So I thought about the "next best" thing, which is an upper and lower bound that is almost tight. This is what I've come up with:

Be $M$ a non-empty set of surreal numbers. Then I define two surreal numbers $\operatorname{up} M$ and $\operatorname{low} M$ as follows:

Let $b(x)$ denote the birthday of the surreal number $x$. Then we can define the set $$S_M = \{x \in \mathrm{No}| \exists y\in M: b(x) < b(y)\},$$ that is the set of all ordinals born earler than some member of $x$.

Now for each member $x\in M$ we can define the sets $$L_M(x) = \{y\in S_M: y < x\}\quad\text{and}\quad R_M(x) = \{y\in S_M: y > x\}.$$ Unless I'm mistaken, this implies $x = \{L_M(x)|R_M(x)\}$.

Next, I define the sets $$L^\cap = \bigcap_{x\in M} L_M(x)\quad\text{and}\quad L^\cup = \bigcup_{x \in M} L_M(x)$$ and analogously $R^\cap$ and $R^\cup$.

Finally, I define $$\operatorname{low} M = \{L^\cap|R^\cup\}, \quad \operatorname{up} M = \{L^\cup|R^\cap\}.$$

Now what I can prove is the following:

  • $\operatorname{low} M$ is a lower bound of $M$.
  • $\operatorname{up} M$ is an upper bound of $M$.
  • If $M$ has a minimal element, then $\operatorname{low} M = \min M$.
  • If $M$ has a maximal element, then $\operatorname{up} M = \max M$.

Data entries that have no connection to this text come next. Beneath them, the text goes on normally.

Lemma submit_fail_ok s S P C r rq s1 rq1 rv :
  dq_lock (s_q s) = false → work_left s < 2 ^ 32 → r ∉ dq_pend_list (s_q s) → r ∉ dq_work_list (s_q s) →
  s_reqs s !! r = Some rq → prepared s S P C r rq s1 rq1 → rv < 0 →
  ∃ s2, submit_fail r rv s1 = Some (SubmitRet rv, s2) ∧ submitted s S P C r (SubmitRet rv) s2.
Proof.
  intros Hl Hw Hp1 Hp2 Hrq Hpp Hrv. unfold submit_fail.
  erewrite qm_bind_eq by (unfold getreq; by rewrite (pp_req _ _ _ _ _ _ _ _ Hpp)).
  destruct (rq_dma_mapped rq1).
  - exists s1. split; [done|]. by eapply prepared_submitted.
  - destruct (prepared_put s S P C r rq s1 rq1 (rq1 <| rq_sgl := sgl_unmap (rq_sgl rq1) |>))
      as (s2 & Hrun & Hpp2); try done; [apply Hpp|].
    exists s2. split; [|by eapply prepared_submitted].
    unfold qwhen, req_sgl_unmap. cbn [negb]. rewrite qm_bind_run.
    erewrite qm_bind_eq by (unfold getreq; by rewrite (pp_req _ _ _ _ _ _ _ _ Hpp)). by rewrite Hrun.
Qed.

(** Mapping the scatter list of a prepared request. *)
Lemma req_sgl_map_ok s S P C r rq s1 rq1 :
  r ∉ dq_pend_list (s_q s) → r ∉ dq_work_list (s_q s) → s_reqs s !! r = Some rq →
  prepared s S P C r rq s1 rq1 →
  let m := sgl_map pci_map_page pci_dma_mapping_error [] (rq_sgl rq1) in
  ∃ s2 rq2, req_sgl_map pci_map_page pci_dma_mapping_error r s1 = Some (fst m, s2) ∧
    prepared s S P C r rq s2 rq2 ∧ rq_sgl rq2 = snd m ∧
    rq2 = rq1 <| rq_sgl := snd m |> <| rq_cb := rq_cb rq1 <| cb_unmap_needed :=
      if fst m <? 0 then cb_unmap_needed (rq_cb rq1) else true |> |>.
Proof.
  intros Hp1 Hp2 Hrq Hpp m. unfold req_sgl_map.
  erewrite qm_bind_eq by (unfold getreq; by rewrite (pp_req _ _ _ _ _ _ _ _ Hpp)). fold m.
  destruct m as [rv sgl]. simpl.
  destruct (prepared_put s S P C r rq s1 rq1 (rq1 <| rq_sgl := sgl |>)) as (s2 & Hrun & Hpp2); try done.
  { apply Hpp. }
  erewrite qm_bind_eq by exact Hrun. unfold qwhen. destruct (rv <? 0); cbn [negb].
  - exists s2. eexists. split; [done|]. split; [exact Hpp2|]. by destruct rq1 as [[]].
  - destruct (prepared_modcb s S P C r rq s2 _ (λ cb, cb <| cb_unmap_needed := true |>) Hp1 Hp2 Hrq Hpp2)
      as (s3 & Hrun3 & Hpp3).
    exists s3. eexists. erewrite qm_bind_eq by exact Hrun3. split; [done|]. split; [exact Hpp3|done].
Qed.

Lemma sgl_map_rv pre sgl rv sgl' :
  sgl_map pci_map_page pci_dma_mapping_error pre sgl = (rv, sgl') → rv = 0 ∨ rv = - EIO.
Proof using.
  revert pre. induction sgl as [|sg sgl IH]; intros pre; simpl; [intros [= <- <-]; by left|].
  destruct (pci_dma_mapping_error _); [intros [= <- <-]; by right|apply IH].
Qed.

Lemma prepared_refl s S P C r rq :
  mm_inv s S P C → s_reqs s !! r = Some rq → prepared s S P C r rq s rq.
Proof using. by split. Qed.

Lemma lock_unlock_id s : dq_lock (s_q s) = false →
  s <| s_q := s_q s <| dq_lock := true |> |>
    <| s_q := s_q (s <| s_q := s_q s <| dq_lock := true |> |>) <| dq_lock := false |> |> = s.
Proof using. destruct s as [[] ? ? ? ?]. simpl. by intros ->. Qed.

(** A request that is ready for the work list. *)
Definition submit_enqueue (fuel : nat) (r : Z) (res : submit_return) : qm H submit_return :=
  lock_descq;;
  q ← getq;
  if negb (bool_decide (dq_q_state q = Q_STATE_ONLINE)) then unlock_descq;; submit_fail r (- EINVAL)
  else
    qdma_work_queue_add r;;
    unlock_descq;;
    qdma_descq_proc_sgt_request fp_bypass_desc_fill fuel;;
    mret res.

Lemma submit_enqueue_ok s S P C r rq s1 rq1 fuel res res' s' :
  dq_lock (s_q s) = false → can_submit s r rq → prepared s S P C r rq s1 rq1 →
  R (dq_conf (s_q s)) rq1 → rq_fresh rq1 → accepted res = true →
  submit_enqueue fuel r res s1 = Some (res', s') → submitted s S P C r res' s'.
Proof.
  intros Hl (Hrq & Hp1 & Hp2 & _ & _ & Hc & Hlf & Hln) Hpp HR Hf Hacc Hrun.
  pose proof Hpp as [A1 A2 A3 A4 A5 A6 A7 A8]. unfold submit_enqueue in Hrun.
  assert (Hl1 : dq_lock (s_q s1) = false) by (by rewrite A1).
  erewrite qm_bind_eq in Hrun by (by apply lock_run).
  set (s2 := s1 <| s_q := s_q s1 <| dq_lock := true |> |>) in *.
  erewrite qm_bind_eq in Hrun by done.
  destruct (bool_decide (dq_q_state (s_q s2) = Q_STATE_ONLINE)); cbn [negb] in Hrun; cycle 1.
  { erewrite qm_bind_eq in Hrun by (by apply unlock_run). unfold s2 in Hrun. rewrite lock_unlock_id in Hrun by done.
    destruct (submit_fail_ok s S P C r rq s1 rq1 (- EINVAL)) as (s3 & Hf3 & Hs3); try done; [lia..|].
    rewrite Hf3 in Hrun. by simplify_eq. }
  assert (Hm2 : mm_inv s2 S P C) by (by apply mm_inv_q).
  assert (Hs2 : r ∉ dq_pend_list (s_q s2) ∧ r ∉ dq_work_list (s_q s2) ∧ dq_conf (s_q s2) = dq_conf (s_q s) ∧
    dq_work_list (s_q s2) = dq_work_list (s_q s)) by (unfold s2; simpl; by rewrite A1).
  destruct Hs2 as (Hs2p & Hs2w & Hs2c & Hs2l).
  destruct (mm_work_add s2 S P C r rq1) as (s3 & Hadd & Hm3 & Hl3 & Hln3 & Hr3 & He3 & Hx3 & Hlk3 & Hcf3 & _);
    try done; [by rewrite Hs2c|lia|by rewrite Hs2l|].
  erewrite qm_bind_eq in Hrun by exact Hadd.
  erewrite qm_bind_eq in Hrun by (apply unlock_run; by rewrite Hlk3).
  set (s4 := s3 <| s_q := s_q s3 <| dq_lock := false |> |>) in *.
  assert (Hm4 : mm_inv s4 S P C) by (by apply mm_inv_q).
  assert (Hw4 : work_left s4 < 2 ^ 32).
  { assert (work_left s4 = work_left s3) as -> by done. assert (work_left s2 = work_left s1) by done. lia. }
  rewrite qm_bind_run in Hrun. unfold qdma_descq_proc_sgt_request in Hrun.
  do 2 erewrite qm_bind_eq in Hrun by done.
  assert (Hst : qc_st (dq_conf (s_q s4)) = 0) by apply Hm4. rewrite Hst in Hrun. cbn [nz Z.eqb negb] in Hrun.
  destruct (descq_mm_proc_request fp_bypass_desc_fill fuel s4) as [[rv s5]|] eqn:Hproc; [|done].
  injection Hrun as <- <-.
  destruct (descq_mm_proc_request_outcome s4 S P C fuel rv s5) as (S' & P' & C' & [O1 O2 O3 O4 O5 Opost O6 O7]);
    try done.
  assert (Hln4 : line s4 = line s ++ [r]).
  { assert (line s4 = line s3) as -> by done. rewrite Hln3. unfold line, s2. simpl. by rewrite A1, A2. }
  assert (Hr4 : s_reqs s4 = s_reqs s1) by (unfold s4; simpl; by rewrite Hr3).
  assert (Hc4 : same_counts s s4) by (intros r0; rewrite Hr4; apply A6).
  split.
  - eauto.
  - by rewrite (ad_lock _ _ O3).
  - rewrite (ad_conf _ _ O3). unfold s4. simpl.
    by rewrite Hcf3.
  - lia.
  - by rewrite (ad_line _ _ O3), Hacc.
  - destruct (ad_ev _ _ O3) as (evs & He & Hd). exists evs.
    split. { rewrite He. unfold s4. simpl. rewrite He3. unfold s2. simpl. by rewrite A2. }
    intros r0 n e Hin. destruct (Hd _ _ _ Hin) as (-> & rq0 & Hq0 & ->). split; [done|].
    specialize (Hc4 r0). rewrite Hq0 in Hc4. destruct (s_reqs s !! r0) as [rq2|]; [|done]. simplify_eq/=. eauto.
  - intros r0. rewrite (ad_counts _ _ O3). apply Hc4.
Qed.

What I believe to be true, but don't know how to prove/disprove is:

  • If $M\subset\mathbb R$ is bounded in $\mathbb R$, then $$\operatorname{low} M = \inf M + \epsilon$$ where $\inf M$ is the infimum in $\mathbb R$ and $\epsilon$ is an infinitesimal number.
  • If $M\subset N$, then $\operatorname{low} M\gtrsim\operatorname{low} N$ where $x\gtrsim y$ means either $x\ge y$ or $(x-y)/x$ is infinitesimal (I suspect $\ge$ generally not to hold, as $S_N$ can be a proper superset of $S_M$, thus allowing for a tighter bound).
  • And of course the corresponding statements for the upper bound.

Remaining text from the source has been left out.